Whitmer budget plans seek continued investment in training, certifications

Gov. Gretchen Whitmer has sent two proposed budget plans to state lawmakers this year that maintain or expand funding for skilled trades training as well as introduce new talent development programs.

The most significant item in Whitmer’s proposed fiscal year 2022 budget proposes $120 million for the Michigan Reconnect program that covers tuition for certification or associate degrees in in-demand industries for people age 25 or older.

Smaller proposals seek $3 million for a construction apprenticeship program and $1 million for the Focus: HOPE program aimed at youth and workforce development.

Since launching on Feb. 2, the Reconnect program received more than 40,000 applications from Michigan residents looking for an associate degree or skills certificate from their local community college, the state reported last month.

Officials say the program targets both the growing talent gap and the state’s aging workforce, which employers recently reported as a top concern in a fall 2019 Michigan Future Business Index Report commissioned semi-annually by the Accident Fund Insurance Co. of America and the Michigan Business Network. Of 480 employers surveyed, more than half reported having “difficulty finding qualified candidates with the right skills and talent to fill full time positions.”

Going Pro

Another key workforce development component of Whitmer’s proposed budget includes a $15 million increase for the Going Pro Talent Fund, bringing the planned investment for the next fiscal year to more than $43 million. 

Going Pro awards grants to businesses in a variety of sectors, helping to bring on new employees as well as helping existing employees gain certifications and apprenticeships. In late January, state officials announced $39 million in grants for 850 businesses that will eventually help train 30,000 workers.

Although the program that’s been in place since 2013 has traditionally been heavily concentrated in manufacturing, officials are seeing growing interest from the medical and construction fields, said Angie Barksdale, chief operating officer of West Michigan Works!, which helps distribute state funds to local employers.

Going Pro also is coming off a gap year as funding was redirected at the outset of the COVID-19 pandemic.

“This was our most successful year in terms of awards and applications submitted even in the midst of COVID,” Barksdale said. “In our area, we’ve seen a significant increase in health care employers applying, as well as construction. It’s really diversifying.”

Byron Center-based Buist Electric Inc. is among the construction industry companies that have received Going Pro funding in recent years. Human Resources Manager Kim Kohlhoff said Buist Electric has received more than $400,000 in grants in the four years it was selected, training roughly 175 new and existing employees in that time. It was awarded $99,745 for 2021.

The funding covers the cost of books and tuition for apprenticeship school, Kohlhoff said.

“We have noticed additional training in automation and testing specifically,” she said. “We’ve also recently diversified our audio and visual services.”

“As older trades people age out and retire, there’s going to be an ongoing need to replace them,” Kohlhoff added. “That’s a growing reality at Buist and across the industry.”

Kentwood-based contract manufacturer Autocam Medical Devices LLC has used Going Pro training funding as part of broader efforts to build a pipeline for high school students, said Human Resources Manager Kristy White. Autocam received $99,000 in this year’s funding round as it plans to add 50 machinists within the company this year.

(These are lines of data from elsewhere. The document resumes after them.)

Lemma prefix_empty (s : string) : String.prefix "" s = true.
Proof. destruct s; reflexivity. Qed.

Lemma includes_char (c sep : ascii) (s : string) :
  Js.includes (String c s) (String sep EmptyString)
  = Ascii.eqb c sep || Js.includes s (String sep EmptyString).
Proof.
  cbn [Js.includes String.prefix]. destruct (ascii_dec sep c) as [->|Hne].
  - rewrite Ascii.eqb_refl, prefix_empty. reflexivity.
  - apply not_eq_sym in Hne. apply Ascii.eqb_neq in Hne. rewrite Hne. reflexivity.
Qed.

Lemma split_not_nil (s : string) (sep : ascii) : Js.split s sep <> [].
Proof.
  destruct s as [|c s]; simpl; [discriminate|].
  destruct (Ascii.eqb c sep); [discriminate|].
  destruct (Js.split s sep); discriminate.
Qed.

Lemma split_pieces (s : string) (sep : ascii) :
  Forall (fun piece => Js.includes piece (String sep EmptyString) = false)
    (Js.split s sep).
Proof.
  induction s as [|c s IH]; simpl.
  - repeat constructor.
  - destruct (Ascii.eqb c sep) eqn:Hc.
    + constructor; [reflexivity | assumption].
    + destruct (Js.split s sep) as [|piece pieces]; [repeat constructor|].
      * rewrite includes_char, Hc. reflexivity.
      * inversion IH as [|? ? Hp Hps]; subst. constructor; [|assumption].
        rewrite includes_char, Hc. exact Hp.
Qed.

Lemma split_app_sep (p rest : string) (sep : ascii) :
  Js.includes p (String sep EmptyString) = false ->
  Js.split (p ++ String sep rest) sep = p :: Js.split rest sep.
Proof.
  induction p as [|c p IH]; intros Hp.
  - simpl. rewrite Ascii.eqb_refl. reflexivity.
  - rewrite includes_char in Hp. apply orb_false_elim in Hp as [Hc Hp].
    simpl. rewrite Hc, (IH Hp). reflexivity.
Qed.

Lemma split_slash_free (p : string) (sep : ascii) :
  Js.includes p (String sep EmptyString) = false -> Js.split p sep = [p].
Proof.
  induction p as [|c p IH]; intros Hp; [reflexivity|].
  rewrite includes_char in Hp. apply orb_false_elim in Hp as [Hc Hp].
  simpl. rewrite Hc, (IH Hp). reflexivity.
Qed.

Lemma split_join (parts : list string) (sep : ascii) :
  parts <> [] ->
  Forall (fun p => Js.includes p (String sep EmptyString) = false) parts ->
  Js.split (Js.join parts (String sep EmptyString)) sep = parts.
Proof.
  induction parts as [|p rest IH]; intros Hne Hall; [congruence|].
  inversion Hall as [|? ? Hp Hrest]; subst.
  destruct rest as [|q rest].
  - simpl. now apply split_slash_free.
  - change (Js.join (p :: q :: rest) (String sep EmptyString))
      with (p ++ String sep (Js.join (q :: rest) (String sep EmptyString))).
    rewrite split_app_sep by assumption.
    rewrite IH by (assumption || discriminate). reflexivity.
Qed.

Lemma split_app_trailing (s : string) (sep : ascii) :
  Js.split (s ++ String sep EmptyString) sep
  = (Js.split s sep ++ [EmptyString])%list.
Proof.
  induction s as [|c s IH]; simpl.
  - rewrite Ascii.eqb_refl. reflexivity.
  - rewrite IH. destruct (Ascii.eqb c sep); [reflexivity|].
    pose proof (split_not_nil s sep).
    destruct (Js.split s sep); [congruence | reflexivity].
Qed.

(** X23. A repository context, when one is returned, names a known
    platform, and its owner and repository name are non-empty and hold no
    slash; the current path starts with a slash. *)
Theorem getRepositoryContext_wellformed
  (location : Js.Location) (context : PlatformContext.t) :
  getRepositoryContext location = Some context ->
  PlatformContext.platform context = detectPlatform location
  /\ PlatformContext.platform context <> unknown
  /\ PlatformContext.repoOwner context <> ""
  /\ PlatformContext.repoName context <> ""
  /\ Js.includes (PlatformContext.repoOwner context) "/" = false
  /\ Js.includes (PlatformContext.repoName context) "/" = false
  /\ String.prefix "/" (PlatformContext.currentPath context) = true.
Proof.
  unfold getRepositoryContext. cbv zeta.
  set (nonEmpty := fun p : string => Nat.ltb 0 (String.length p)).
  pose proof (split_pieces (Js.pathname location) "/") as Hpieces.
  assert (Hparts : Forall (fun p => p <> "" /\ Js.includes p "/" = false)
                     (List.filter nonEmpty (Js.split (Js.pathname location) "/"))).
  { apply List.Forall_forall. intros p Hin. apply filter_In in Hin as [Hin Hne].
    split.
    - intros ->. discriminate Hne.
    - exact (proj1 (List.Forall_forall _ _) Hpieces p Hin). }
  destruct (List.filter nonEmpty (Js.split (Js.pathname location) "/"))
    as [|owner [|name rest]].
  - destruct (detectPlatform location); discriminate.
  - destruct (detectPlatform location); discriminate.
  - inversion Hparts as [|? ? [Ho Hos] Hrest]; subst.
    inversion Hrest as [|? ? [Hn Hns] _]; subst.
    cbn [length Nat.ltb Nat.leb nth skipn].
    destruct (detectPlatform location) eqn:Hplat; intros H;
      try discriminate H; injection H as <-;
      cbn [PlatformContext.platform PlatformContext.repoOwner
           PlatformContext.repoName PlatformContext.currentPath];
      repeat split; try assumption; try discriminate; try reflexivity;
      apply prefix_empty.
Qed.

Lemma getRepositoryContext_wellformed_witness :
  PlatformContext.repoOwner
    (PlatformContext.mk github "owner" "repo" "/tree/main") <> ""
  /\ getRepositoryContext (Js.mkLocation "GitHub.com" "/owner//repo/tree/main/")
     = Some (PlatformContext.mk github "owner" "repo" "/tree/main").
Proof.
  assert (H : getRepositoryContext
                (Js.mkLocation "GitHub.com" "/owner//repo/tree/main/")
              = Some (PlatformContext.mk github "owner" "repo" "/tree/main"))
    by reflexivity.
  split; [|exact H].
  exact (proj1 (proj2 (proj2 (getRepositoryContext_wellformed _ _ H)))).
Defined.

Lemma filter_nonempty_all (parts : list string) :
  Forall (fun p => p <> "") parts ->
  List.filter (fun p => Nat.ltb 0 (String.length p)) parts = parts.
Proof.
  induction 1 as [|p parts Hp _ IH]; simpl; [reflexivity|].
  rewrite IH. destruct p; [congruence | reflexivity].
Qed.

(** X24. Parsing a pathname built from an owner, a repository name and
    further segments gives these back: when the platform is known and the
    segments are non-empty and hold no slash, the context for
    ["/owner/name/seg1/.../segn"] has that owner, that name and the
    current path ["/seg1/.../segn"]. *)
Theorem getRepositoryContext_roundtrip
  (host owner name : string) (rest : list string) :
  detectPlatform (Js.mkLocation host "") <> unknown ->
  Forall (fun p => p <> "") (owner :: name :: rest) ->
  Forall (fun p => Js.includes p "/" = false) (owner :: name :: rest) ->
  getRepositoryContext
    (Js.mkLocation host ("/" ++ Js.join (owner :: name :: rest) "/"))
  = Some (PlatformContext.mk (detectPlatform (Js.mkLocation host ""))
            owner name ("/" ++ Js.join rest "/")).
Proof.
  intros Hplat Hne Hfree. unfold getRepositoryContext. cbv zeta.
  cbn [Js.pathname].
  change (detectPlatform
            (Js.mkLocation host ("/" ++ Js.join (owner :: name :: rest) "/")))
    with (detectPlatform (Js.mkLocation host "")).
  change ("/" ++ Js.join (owner :: name :: rest) "/")
    with ("" ++ String "/" (Js.join (owner :: name :: rest) "/")).
  rewrite split_app_sep by reflexivity.
  rewrite split_join by (assumption || discriminate).
  remember (owner :: name :: rest) as parts eqn:Hparts.
  cbn [List.filter String.length Nat.ltb Nat.leb].
  rewrite filter_nonempty_all by assumption. subst parts.
  cbn [length Nat.ltb Nat.leb nth skipn].
  destruct (detectPlatform (Js.mkLocation host "")) eqn:Hp;
    first [reflexivity | congruence].
Qed.

Lemma getRepositoryContext_roundtrip_witness :
  getRepositoryContext (Js.mkLocation "gitlab.com" "/group/project/-/issues")
  = Some (PlatformContext.mk gitlab "group" "project" "/-/issues").
Proof.
  apply (getRepositoryContext_roundtrip "gitlab.com" "group" "project"
           ["-"; "issues"]).
  - discriminate.
  - repeat constructor; discriminate.
  - repeat constructor.
Defined.

(** X25. A slash in front of the pathname or after it does not change the
    repository context. *)
Theorem getRepositoryContext_outer_slashes (host path : string) :
  getRepositoryContext (Js.mkLocation host ("/" ++ path))
  = getRepositoryContext (Js.mkLocation host path)
  /\ getRepositoryContext (Js.mkLocation host (path ++ "/"))
     = getRepositoryContext (Js.mkLocation host path).
Proof.
  unfold getRepositoryContext. cbv zeta. cbn [Js.pathname].
  change (detectPlatform (Js.mkLocation host ("/" ++ path)))
    with (detectPlatform (Js.mkLocation host path)).
  change (detectPlatform (Js.mkLocation host (path ++ "/")))
    with (detectPlatform (Js.mkLocation host path)).
  split.
  - change (Js.split ("/" ++ path) "/") with ("" :: Js.split path "/").
    cbn [List.filter String.length Nat.ltb Nat.leb]. reflexivity.
  - rewrite split_app_trailing, !List.filter_app.
    cbn [List.filter String.length Nat.ltb Nat.leb].
    rewrite !app_nil_r. reflexivity.
Qed.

“Skilled trades are obviously lacking workers,” White said. “Trying to get students to choose machining out of high school has probably been my biggest bottleneck. The biggest challenge is parents who think students should go to college.”

Supplemental

Separate from the upcoming fiscal year budget proposal, Whitmer in January sent lawmakers a $5.6 billion COVID-19 relief spending plan — mostly an influx of federal pandemic relief funding — that includes $5 million for clean energy job training and $6 million for “wraparound” services associated with participants in Reconnect and Futures for Frontliners, another tuition assistance program for people seeking four-year degrees.

Clean energy groups praised the $5 million pre-apprenticeship program to train unemployed or under-employed residents in the energy sector. The program comes as the clean energy sector has lost hundreds of thousands of jobs across the U.S. during the pandemic, including 31,000 in Michigan by June 2020, according to clean energy groups’ analysis of federal labor statistics.

Michigan Environmental Council President and CEO Conan Smith said in January that the energy training program is “just what we need during a pandemic that has left many people unemployed, many other underemployed and an economy struggling.”